(Action item):
Where does the word "FromRX" occur in the data below? Copy each line that holds it.

───── Data records

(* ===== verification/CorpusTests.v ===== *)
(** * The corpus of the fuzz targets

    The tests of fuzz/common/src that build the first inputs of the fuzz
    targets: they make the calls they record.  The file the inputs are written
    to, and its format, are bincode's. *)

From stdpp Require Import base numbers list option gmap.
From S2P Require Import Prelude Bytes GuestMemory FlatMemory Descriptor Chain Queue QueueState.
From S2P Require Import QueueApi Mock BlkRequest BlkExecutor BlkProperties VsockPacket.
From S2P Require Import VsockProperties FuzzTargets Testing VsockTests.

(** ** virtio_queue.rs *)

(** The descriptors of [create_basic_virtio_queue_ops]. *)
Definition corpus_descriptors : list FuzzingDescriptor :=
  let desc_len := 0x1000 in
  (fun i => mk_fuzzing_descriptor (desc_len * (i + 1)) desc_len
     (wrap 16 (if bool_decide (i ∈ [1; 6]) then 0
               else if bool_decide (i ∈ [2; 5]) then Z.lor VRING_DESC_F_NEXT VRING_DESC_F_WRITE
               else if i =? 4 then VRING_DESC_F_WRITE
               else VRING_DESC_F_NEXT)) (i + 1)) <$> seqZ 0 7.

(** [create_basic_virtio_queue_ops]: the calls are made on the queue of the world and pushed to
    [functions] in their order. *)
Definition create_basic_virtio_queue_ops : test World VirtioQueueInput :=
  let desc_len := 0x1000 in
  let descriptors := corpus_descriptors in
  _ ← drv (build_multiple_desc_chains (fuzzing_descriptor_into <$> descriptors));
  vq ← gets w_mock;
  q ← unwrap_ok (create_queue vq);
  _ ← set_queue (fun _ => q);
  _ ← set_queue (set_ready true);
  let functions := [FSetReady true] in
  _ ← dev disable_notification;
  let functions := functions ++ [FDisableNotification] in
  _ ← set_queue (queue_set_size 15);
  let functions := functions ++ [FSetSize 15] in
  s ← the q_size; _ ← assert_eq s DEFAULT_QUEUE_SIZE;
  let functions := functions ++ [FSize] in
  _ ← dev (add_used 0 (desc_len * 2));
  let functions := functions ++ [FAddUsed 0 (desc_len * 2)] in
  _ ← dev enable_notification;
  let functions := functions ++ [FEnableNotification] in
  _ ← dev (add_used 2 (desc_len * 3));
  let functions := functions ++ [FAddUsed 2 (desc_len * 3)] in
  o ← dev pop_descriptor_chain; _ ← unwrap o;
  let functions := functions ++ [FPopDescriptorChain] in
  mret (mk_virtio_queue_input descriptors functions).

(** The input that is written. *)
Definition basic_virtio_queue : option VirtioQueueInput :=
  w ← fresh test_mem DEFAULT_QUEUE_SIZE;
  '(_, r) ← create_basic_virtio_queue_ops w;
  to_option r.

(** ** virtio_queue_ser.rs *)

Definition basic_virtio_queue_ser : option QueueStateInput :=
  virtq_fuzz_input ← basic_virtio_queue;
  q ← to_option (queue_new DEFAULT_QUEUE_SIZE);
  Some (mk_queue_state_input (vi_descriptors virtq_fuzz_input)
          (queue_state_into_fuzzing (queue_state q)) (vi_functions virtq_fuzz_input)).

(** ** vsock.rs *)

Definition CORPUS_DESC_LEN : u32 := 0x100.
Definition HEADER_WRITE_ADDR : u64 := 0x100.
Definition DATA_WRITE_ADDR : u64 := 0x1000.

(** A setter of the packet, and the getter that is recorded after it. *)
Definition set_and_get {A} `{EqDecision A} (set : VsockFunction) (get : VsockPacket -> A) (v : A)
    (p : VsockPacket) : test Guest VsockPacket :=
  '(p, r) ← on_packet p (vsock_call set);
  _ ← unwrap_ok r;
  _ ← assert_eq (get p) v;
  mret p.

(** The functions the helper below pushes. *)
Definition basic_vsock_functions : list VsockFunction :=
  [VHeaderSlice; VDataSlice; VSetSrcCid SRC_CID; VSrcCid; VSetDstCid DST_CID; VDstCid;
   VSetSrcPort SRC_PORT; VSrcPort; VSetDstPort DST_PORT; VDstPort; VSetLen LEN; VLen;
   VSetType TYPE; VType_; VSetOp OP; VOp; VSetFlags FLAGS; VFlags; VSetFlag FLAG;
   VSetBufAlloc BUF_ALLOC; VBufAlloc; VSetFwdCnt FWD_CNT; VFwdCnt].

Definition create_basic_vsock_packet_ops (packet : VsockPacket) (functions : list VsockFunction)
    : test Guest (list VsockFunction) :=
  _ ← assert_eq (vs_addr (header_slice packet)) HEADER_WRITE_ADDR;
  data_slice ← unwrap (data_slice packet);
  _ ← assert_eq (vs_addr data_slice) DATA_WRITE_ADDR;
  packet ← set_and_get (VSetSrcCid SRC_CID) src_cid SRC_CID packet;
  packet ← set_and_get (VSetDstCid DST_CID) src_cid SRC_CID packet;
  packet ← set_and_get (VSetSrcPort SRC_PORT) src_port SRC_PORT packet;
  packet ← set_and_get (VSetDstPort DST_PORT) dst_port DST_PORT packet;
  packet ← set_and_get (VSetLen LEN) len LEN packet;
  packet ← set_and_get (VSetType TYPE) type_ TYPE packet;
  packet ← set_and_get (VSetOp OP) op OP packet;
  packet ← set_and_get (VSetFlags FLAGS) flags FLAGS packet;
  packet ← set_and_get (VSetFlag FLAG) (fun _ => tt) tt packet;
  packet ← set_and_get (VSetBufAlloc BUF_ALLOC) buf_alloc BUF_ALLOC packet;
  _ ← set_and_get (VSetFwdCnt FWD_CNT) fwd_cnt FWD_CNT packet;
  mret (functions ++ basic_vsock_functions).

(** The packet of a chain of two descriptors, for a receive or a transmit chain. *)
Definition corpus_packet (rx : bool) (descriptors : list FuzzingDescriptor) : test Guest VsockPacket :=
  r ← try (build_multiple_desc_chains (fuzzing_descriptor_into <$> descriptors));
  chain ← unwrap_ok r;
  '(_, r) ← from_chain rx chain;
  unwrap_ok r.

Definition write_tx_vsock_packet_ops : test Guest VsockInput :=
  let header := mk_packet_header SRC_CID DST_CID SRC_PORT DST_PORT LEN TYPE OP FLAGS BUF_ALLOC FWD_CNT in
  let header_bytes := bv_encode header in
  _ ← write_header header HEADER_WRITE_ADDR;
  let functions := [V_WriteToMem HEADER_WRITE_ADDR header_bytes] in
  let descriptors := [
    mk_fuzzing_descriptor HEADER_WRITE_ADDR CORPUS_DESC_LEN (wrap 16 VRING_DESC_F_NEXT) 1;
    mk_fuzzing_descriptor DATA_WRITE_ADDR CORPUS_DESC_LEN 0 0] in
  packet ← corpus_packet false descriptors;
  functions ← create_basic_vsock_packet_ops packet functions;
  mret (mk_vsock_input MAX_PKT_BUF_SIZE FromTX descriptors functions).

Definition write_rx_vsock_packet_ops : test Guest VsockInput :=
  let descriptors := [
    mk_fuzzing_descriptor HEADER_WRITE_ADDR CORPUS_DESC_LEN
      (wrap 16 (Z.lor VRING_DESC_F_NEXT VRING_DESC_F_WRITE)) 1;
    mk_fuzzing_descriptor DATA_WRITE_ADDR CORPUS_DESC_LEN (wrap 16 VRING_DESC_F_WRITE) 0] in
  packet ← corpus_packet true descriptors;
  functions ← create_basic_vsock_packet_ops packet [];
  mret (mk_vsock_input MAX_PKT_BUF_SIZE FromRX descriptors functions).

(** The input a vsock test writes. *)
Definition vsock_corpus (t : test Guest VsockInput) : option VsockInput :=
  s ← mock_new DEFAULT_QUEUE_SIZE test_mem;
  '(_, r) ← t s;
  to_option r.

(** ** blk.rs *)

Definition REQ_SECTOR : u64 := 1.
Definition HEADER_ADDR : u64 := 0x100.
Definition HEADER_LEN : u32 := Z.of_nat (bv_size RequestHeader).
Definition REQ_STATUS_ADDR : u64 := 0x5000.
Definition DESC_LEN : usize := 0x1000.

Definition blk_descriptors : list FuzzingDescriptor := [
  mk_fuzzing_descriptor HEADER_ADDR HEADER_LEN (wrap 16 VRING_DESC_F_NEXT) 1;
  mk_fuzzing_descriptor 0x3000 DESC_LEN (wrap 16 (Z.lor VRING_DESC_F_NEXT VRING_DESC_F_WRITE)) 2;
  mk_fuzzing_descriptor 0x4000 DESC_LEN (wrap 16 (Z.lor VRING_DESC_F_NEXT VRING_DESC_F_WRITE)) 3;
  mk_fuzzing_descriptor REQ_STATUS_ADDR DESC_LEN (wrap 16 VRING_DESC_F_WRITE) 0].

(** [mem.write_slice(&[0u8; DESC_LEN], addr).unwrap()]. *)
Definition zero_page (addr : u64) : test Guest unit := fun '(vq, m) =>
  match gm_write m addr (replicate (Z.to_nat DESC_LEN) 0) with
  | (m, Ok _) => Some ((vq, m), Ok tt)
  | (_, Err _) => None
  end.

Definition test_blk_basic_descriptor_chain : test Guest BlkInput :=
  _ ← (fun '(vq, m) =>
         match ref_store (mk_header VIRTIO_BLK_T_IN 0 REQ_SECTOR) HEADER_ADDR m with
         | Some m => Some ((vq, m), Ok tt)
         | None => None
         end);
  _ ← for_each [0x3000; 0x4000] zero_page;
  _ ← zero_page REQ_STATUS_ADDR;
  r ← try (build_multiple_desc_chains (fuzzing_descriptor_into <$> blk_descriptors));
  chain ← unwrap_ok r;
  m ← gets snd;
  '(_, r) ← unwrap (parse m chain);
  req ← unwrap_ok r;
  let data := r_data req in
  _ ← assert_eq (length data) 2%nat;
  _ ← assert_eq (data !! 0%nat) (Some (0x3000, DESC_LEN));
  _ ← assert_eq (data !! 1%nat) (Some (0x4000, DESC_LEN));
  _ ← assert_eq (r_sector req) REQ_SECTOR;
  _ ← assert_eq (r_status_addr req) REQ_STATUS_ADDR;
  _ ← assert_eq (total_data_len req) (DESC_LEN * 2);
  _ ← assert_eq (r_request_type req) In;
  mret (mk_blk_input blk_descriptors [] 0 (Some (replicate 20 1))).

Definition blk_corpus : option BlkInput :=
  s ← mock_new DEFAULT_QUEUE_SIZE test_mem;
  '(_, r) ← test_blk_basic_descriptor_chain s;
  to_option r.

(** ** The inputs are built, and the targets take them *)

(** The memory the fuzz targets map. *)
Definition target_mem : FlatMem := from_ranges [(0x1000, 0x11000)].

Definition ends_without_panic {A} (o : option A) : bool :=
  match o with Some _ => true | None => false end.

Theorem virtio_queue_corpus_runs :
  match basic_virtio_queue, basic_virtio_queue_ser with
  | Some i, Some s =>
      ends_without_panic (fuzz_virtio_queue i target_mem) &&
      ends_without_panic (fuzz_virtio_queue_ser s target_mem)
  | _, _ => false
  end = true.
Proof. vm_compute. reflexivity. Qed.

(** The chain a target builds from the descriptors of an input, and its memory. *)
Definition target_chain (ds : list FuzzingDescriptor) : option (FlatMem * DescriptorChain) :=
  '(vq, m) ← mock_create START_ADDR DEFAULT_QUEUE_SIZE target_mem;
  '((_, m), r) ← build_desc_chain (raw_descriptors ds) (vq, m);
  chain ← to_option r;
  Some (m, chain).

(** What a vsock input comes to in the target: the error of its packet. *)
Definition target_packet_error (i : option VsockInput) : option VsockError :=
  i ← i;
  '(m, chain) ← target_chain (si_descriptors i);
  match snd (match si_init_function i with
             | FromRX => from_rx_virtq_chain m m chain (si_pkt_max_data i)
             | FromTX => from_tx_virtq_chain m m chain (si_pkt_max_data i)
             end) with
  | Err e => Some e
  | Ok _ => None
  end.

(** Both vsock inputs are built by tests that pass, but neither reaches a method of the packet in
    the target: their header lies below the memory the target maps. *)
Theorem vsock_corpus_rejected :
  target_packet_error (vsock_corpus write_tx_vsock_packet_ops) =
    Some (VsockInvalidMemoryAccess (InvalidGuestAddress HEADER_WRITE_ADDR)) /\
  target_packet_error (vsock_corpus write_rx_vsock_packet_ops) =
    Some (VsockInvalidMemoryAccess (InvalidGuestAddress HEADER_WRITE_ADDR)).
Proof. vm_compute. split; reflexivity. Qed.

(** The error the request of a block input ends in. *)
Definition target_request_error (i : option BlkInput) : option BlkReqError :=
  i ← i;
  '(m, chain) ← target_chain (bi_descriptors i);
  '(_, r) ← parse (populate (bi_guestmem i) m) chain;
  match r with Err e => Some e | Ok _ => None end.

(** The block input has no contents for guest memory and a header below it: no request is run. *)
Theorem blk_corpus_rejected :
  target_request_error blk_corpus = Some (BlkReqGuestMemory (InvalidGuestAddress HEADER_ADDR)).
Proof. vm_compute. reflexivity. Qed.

──────────

(Result):
  mret (mk_vsock_input MAX_PKT_BUF_SIZE FromRX descriptors functions).
             | FromRX => from_rx_virtq_chain m m chain (si_pkt_max_data i)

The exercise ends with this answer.